Task to carry out →
Return, from the data below, each line that contains the word "operation".

Items from a dataset →
(** What an operation returns and does; the history is empty at first. *)
Definition spec_step (limit : nat) (t : option timeline) (o : op) : option St * option timeline :=
  match o, t with
  | Moved s, None => (None, Some (Timeline [] s []))
  | Moved s, Some (Timeline p c _) => (None, Some (Timeline (take limit (c :: p)) s []))
  | Previous, Some (Timeline (s :: p) c f) => (Some s, Some (Timeline p s (c :: f)))
  | Next, Some (Timeline p c (s :: f)) => (Some s, Some (Timeline (c :: p) s f))
  | Clear, _ => (None, None)
  | _, _ => (None, t)
  end.

Fixpoint spec_run (limit : nat) (t : option timeline) (os : list op) : list (option St) * option timeline :=
  match os with
  | [] => ([], t)
  | o :: os' => let '(r, t1) := spec_step limit t o in let '(rs, t2) := spec_run limit t1 os' in (r :: rs, t2)
  end.

Definition visited (t : option timeline) : list St :=
  match t with Some (Timeline p c _) => c :: p | None => [] end.
Definition to_come (t : option timeline) : list St :=
  match t with Some (Timeline _ _ f) => f | None => [] end.

(** The stacks are those of the abstract history; the previous button on an empty
    history leaves an [undefined] at the bottom. *)
Definition represents (h : history) (t : option timeline) : Prop :=
  (exists junk, (junk = [] \/ junk = [None]) /\ previousStack h = map Some (visited t) ++ junk)
  /\ nextStack h = map Some (to_come t)
  /\ previous_active h = negb (Nat.leb (length (visited t)) 1)
  /\ next_active h = negb (Nat.eqb (length (to_come t)) 0)
  /\ restoring h = false.

(** The abstract history never holds more than the limit besides the current
    state. *)
Definition within_limit (limit : nat) (t : option timeline) : Prop :=
  length (visited t) + length (to_come t) <= limit + 1.

(** ** Lemmas *)

#[local] Arguments restore : simpl never.
#[local] Arguments changed : simpl never.

Lemma moveend_restoring limit h s : restoring h = true -> moveend limit h s = h.
Proof. unfold moveend. by intros ->. Qed.

Lemma restore_stacks limit s h : restoring h = false -> restore limit s h = h.
Proof.
  intros Hr. unfold restore.
  assert (foldl (moveend limit) (set_restoring true h) (fires s) = set_restoring true h) as ->.
  { induction (fires s) as [|x l IH]; [done|]. simpl. by rewrite moveend_restoring. }
  destruct h. simpl in *. by subst.
Qed.

Lemma active_after (d b : bool) : (if d && negb b then true else if negb d && b then false else b) = d.
Proof. by destruct d, b. Qed.

Lemma changed_active h :
  changed h = History (previousStack h) (nextStack h) (defined (item 1 (previousStack h)))
                (defined (item 0 (nextStack h))) (restoring h).
Proof. unfold changed, onNextChange, onPreviousChange. simpl. by rewrite !active_after. Qed.

Lemma item_visited l i (junk : list (option St)) :
  junk = [] \/ junk = [None] -> defined (item i (map Some l ++ junk)) = negb (Nat.leb (length l) i).
Proof.
  intros Hj. unfold item. destruct (decide (i < length l)) as [Hi|Hi].
  - rewrite lookup_app_l by (by rewrite length_map). rewrite list_lookup_fmap.
    destruct (lookup_lt_is_Some_2 l i Hi) as [x ->]. simpl. by rewrite (proj2 (Nat.leb_gt _ _)) by lia.
  - rewrite lookup_app_r by (rewrite length_map; lia). rewrite (proj2 (Nat.leb_le _ _)) by lia.
    destruct Hj as [-> | ->]; [done|]. by destruct (i - length (map Some l)).
Qed.

Lemma pop_snoc {A} (l : list A) x : pop (l ++ [x]) = l.
Proof. unfold pop. rewrite length_app, Nat.add_sub. by rewrite take_app_length. Qed.

Lemma pop_visited (l : list St) n junk :
  junk = [] \/ junk = [None] -> length l + length junk <= n + 1 ->
  exists junk', (junk' = [] \/ junk' = [None])
  /\ (if n <? length (map Some l ++ junk) then pop (map Some l ++ junk) else map Some l ++ junk)
     = map Some (take n l) ++ junk'.
Proof.
  intros Hj Hl. rewrite length_app, length_map.
  destruct (Nat.ltb_spec n (length l + length junk)) as [H|H].
  - exists []. split; [by left|]. rewrite app_nil_r. destruct Hj as [-> | ->]; simpl in *.
    + rewrite app_nil_r. unfold pop. rewrite length_map, firstn_map. do 2 f_equal. lia.
    + rewrite pop_snoc. by rewrite take_ge by lia.
  - exists junk. split; [done|]. by rewrite take_ge by lia.
Qed.

(** The stacks stay within the limit. *)
Definition bounded (limit : nat) (h : history) : Prop :=
  length (previousStack h) + length (nextStack h) <= limit + 1.

Lemma moveend_eq limit h s :
  restoring h = false ->
  moveend (Some limit) h s
  = History (if limit + 1 <? length (Some s :: previousStack h)
             then pop (Some s :: previousStack h) else Some s :: previousStack h)
      []
      (if 0 <? length (previousStack h) then defined (item 0 (previousStack h)) else previous_active h)
      (if 0 <? length (nextStack h) then false else next_active h) false.
Proof.
  intros Hr. unfold moveend. rewrite Hr. unfold set_stacks, onPreviousChange, onNextChange. destruct h as [p n pa na r]; simpl in *; subst r.
  change (item 1 (Some s :: p)) with (item 0 p). change (1 <? S (length p)) with (0 <? length p).
  destruct (0 <? length p); simpl; destruct (limit + 1 <? S (length p)); simpl; rewrite ?active_after;
    (destruct n as [|x n]; simpl; [done|by destruct na]).
Qed.

Lemma moved_represents limit h t s :
  1 <= limit -> represents h t -> bounded limit h ->
  represents (moveend (Some limit) h s) (snd (spec_step limit t (Moved s)))
  /\ bounded limit (moveend (Some limit) h s).
Proof.
  intros Hlim ((junk & Hj & Hp) & Hn & Hpa & Hna & Hr) Hb. rewrite (moveend_eq _ _ _ Hr).
  unfold bounded in *. cbn [previousStack nextStack length]. rewrite Hp, Hn, length_app, !length_map in *.
  assert (visited (snd (spec_step limit t (Moved s))) = take (limit + 1) (s :: visited t)) as Hv.
  { destruct t as [[p c f]|]; simpl; rewrite Nat.add_1_r; [done|by rewrite firstn_cons, take_nil]. }
  assert (to_come (snd (spec_step limit t (Moved s))) = []) as Hf by by destruct t as [[]|].
  destruct (pop_visited (s :: visited t) (limit + 1) junk Hj) as (junk' & Hj' & Hpop); [simpl; lia|].
  simpl in Hpop. rewrite length_app, length_map in Hpop. rewrite Hpop. split.
  - unfold represents. cbn [previousStack nextStack previous_active next_active restoring]. rewrite Hv, Hf. split_and!; [by exists junk'|done| | |done].
    + rewrite item_visited by done. rewrite length_take, Hpa. cbn [length].
      destruct (visited t) as [|v vs]; cbn [length Nat.add].
      * rewrite (proj2 (Nat.leb_le (_ `min` 1) 1)) by lia. by destruct Hj as [-> | ->].
      * by rewrite (proj2 (Nat.leb_gt (_ `min` _) 1)) by lia.
    + destruct (to_come t); simpl in *; [by rewrite Hna|done].
  - rewrite <- Hpop. case_match eqn:E; simpl.
    + unfold pop. rewrite length_take. simpl. rewrite length_app, length_map. lia.
    + apply Nat.ltb_ge in E. rewrite length_app, length_map. lia.
Qed.

Lemma previous_represents limit lim h t :
  represents h t -> bounded limit h ->
  let '(r, h') := previousTrigger lim h in
  let '(r', t') := spec_step limit t Previous in
  r = r' /\ represents h' t' /\ bounded limit h'.
Proof.
  intros ((junk & Hj & Hp) & Hn & Hpa & Hna & Hr) Hb. unfold previousTrigger. unfold bounded in Hb.
  destruct t as [[[|s p] c f]|]; simpl in *; rewrite Hp in *; simpl in *.
  - assert (shift junk = (None, [])) as -> by by destruct Hj as [-> | ->].
    split; [done|]. split; [|unfold bounded; simpl; lia].
    unfold represents. simpl. split_and!; [exists []; split; [by left|done]|done..].
  - split; [done|]. rewrite restore_stacks, changed_active by done. split; [|unfold bounded; simpl; lia].
    unfold represents. simpl. rewrite Hn. split_and!; [by exists junk|done| |done|done].
    by rewrite (item_visited (s :: p) 1 junk Hj : defined (item 1 (Some s :: map Some p ++ junk)) = _).
  - assert (shift junk = (None, [])) as -> by by destruct Hj as [-> | ->]. simpl.
    split; [done|]. split; [|unfold bounded; simpl; rewrite Hn; simpl; lia].
    unfold represents. simpl. split_and!; [exists [None]; split; [by right|done]|done..].
Qed.

Lemma next_represents limit lim h t :
  represents h t -> bounded limit h ->
  let '(r, h') := nextTrigger lim h in
  let '(r', t') := spec_step limit t Next in
  r = r' /\ represents h' t' /\ bounded limit h'.
Proof.
  intros ((junk & Hj & Hp) & Hn & Hpa & Hna & Hr) Hb. unfold nextTrigger. unfold bounded in Hb. rewrite Hn in *.
  destruct t as [[p c [|s f]]|]; simpl in *.
  1, 3: split; [done|]; split; [|done]; unfold represents; simpl; split_and!; [by exists junk|done..].
  split; [done|]. rewrite restore_stacks, changed_active by done. split; [|unfold bounded; simpl; lia].
  unfold represents. simpl. rewrite Hp. split_and!; [by exists junk|done..| |done]. by destruct f.
Qed.

(** Each operation does to the stacks and the buttons what it does to the
    abstract history, and returns the same state. *)
Lemma step_refines limit h t o :
  1 <= limit -> represents h t -> bounded limit h ->
  let '(r, h') := step (Some limit) h o in
  let '(r', t') := spec_step limit t o in
  r = r' /\ represents h' t' /\ bounded limit h'.
Proof.
  intros Hlim Hr Hb. destruct o as [s| | |].
  - destruct (moved_represents limit h t s Hlim Hr Hb) as [Hr' Hb']. cbn [step].
    destruct (spec_step limit t (Moved s)) as [r t'] eqn:E. split; [|done].
    by destruct t as [[]|]; injection E as <- _.
  - by apply previous_represents.
  - by apply next_represents.
  - destruct t; (split; [done|]; split; [|unfold bounded; simpl; lia]);
      destruct Hr as (_ & _ & _ & _ & Hr); unfold represents; simpl; split_and!; try done; exists []; by split; [left|].
Qed.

Result →
(** What an operation returns and does; the history is empty at first. *)
(** Each operation does to the stacks and the buttons what it does to the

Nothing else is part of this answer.